**TASK TO COMPLETE**
Everything before the line containing "assert (j = 0" stays out; print that line and all lines below it through the last, exactly.

───── INFORMATION

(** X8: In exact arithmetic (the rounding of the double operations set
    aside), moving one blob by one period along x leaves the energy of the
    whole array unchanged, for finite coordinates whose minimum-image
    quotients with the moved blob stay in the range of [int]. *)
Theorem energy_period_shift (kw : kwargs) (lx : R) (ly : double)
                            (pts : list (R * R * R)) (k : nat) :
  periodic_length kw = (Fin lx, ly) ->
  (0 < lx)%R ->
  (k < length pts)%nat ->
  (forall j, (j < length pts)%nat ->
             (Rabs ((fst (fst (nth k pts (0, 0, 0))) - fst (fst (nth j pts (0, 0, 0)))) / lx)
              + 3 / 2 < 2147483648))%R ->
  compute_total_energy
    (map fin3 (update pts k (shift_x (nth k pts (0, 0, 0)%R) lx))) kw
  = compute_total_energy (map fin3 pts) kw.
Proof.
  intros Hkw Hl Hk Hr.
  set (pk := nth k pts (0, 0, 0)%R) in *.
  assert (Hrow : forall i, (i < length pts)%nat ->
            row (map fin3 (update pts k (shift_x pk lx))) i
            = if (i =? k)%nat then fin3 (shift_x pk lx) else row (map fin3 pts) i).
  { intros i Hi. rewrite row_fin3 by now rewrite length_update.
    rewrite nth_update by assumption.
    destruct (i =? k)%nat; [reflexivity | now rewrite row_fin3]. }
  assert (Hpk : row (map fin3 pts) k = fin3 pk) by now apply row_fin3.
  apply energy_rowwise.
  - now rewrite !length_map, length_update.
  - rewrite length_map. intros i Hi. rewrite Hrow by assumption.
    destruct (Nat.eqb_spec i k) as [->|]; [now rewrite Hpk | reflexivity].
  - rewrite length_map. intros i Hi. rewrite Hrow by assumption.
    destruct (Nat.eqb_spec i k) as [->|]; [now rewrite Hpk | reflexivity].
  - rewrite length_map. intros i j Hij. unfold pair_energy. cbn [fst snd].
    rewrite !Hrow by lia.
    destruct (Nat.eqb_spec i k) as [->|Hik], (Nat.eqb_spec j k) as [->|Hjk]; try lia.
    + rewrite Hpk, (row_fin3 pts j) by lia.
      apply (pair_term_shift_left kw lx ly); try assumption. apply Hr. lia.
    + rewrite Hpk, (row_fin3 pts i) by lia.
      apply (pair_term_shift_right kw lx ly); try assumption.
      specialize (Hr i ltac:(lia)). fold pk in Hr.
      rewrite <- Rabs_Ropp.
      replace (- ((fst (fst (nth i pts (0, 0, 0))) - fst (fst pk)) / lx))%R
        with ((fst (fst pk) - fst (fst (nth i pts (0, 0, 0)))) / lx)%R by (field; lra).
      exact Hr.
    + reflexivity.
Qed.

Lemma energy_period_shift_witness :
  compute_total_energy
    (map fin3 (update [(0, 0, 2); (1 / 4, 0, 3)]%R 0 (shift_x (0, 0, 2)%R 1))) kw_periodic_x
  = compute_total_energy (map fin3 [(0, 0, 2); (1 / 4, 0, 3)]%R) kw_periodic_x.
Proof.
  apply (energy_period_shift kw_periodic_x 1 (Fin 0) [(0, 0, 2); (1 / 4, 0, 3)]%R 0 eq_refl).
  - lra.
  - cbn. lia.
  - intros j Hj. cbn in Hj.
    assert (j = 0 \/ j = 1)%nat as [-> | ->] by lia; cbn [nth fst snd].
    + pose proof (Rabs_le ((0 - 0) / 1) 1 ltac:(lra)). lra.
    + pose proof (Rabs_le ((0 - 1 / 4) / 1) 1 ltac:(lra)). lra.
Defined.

──────────

**TASK SOLUTION**
    assert (j = 0 \/ j = 1)%nat as [-> | ->] by lia; cbn [nth fst snd].
    + pose proof (Rabs_le ((0 - 0) / 1) 1 ltac:(lra)). lra.
    + pose proof (Rabs_le ((0 - 1 / 4) / 1) 1 ltac:(lra)). lra.
Defined.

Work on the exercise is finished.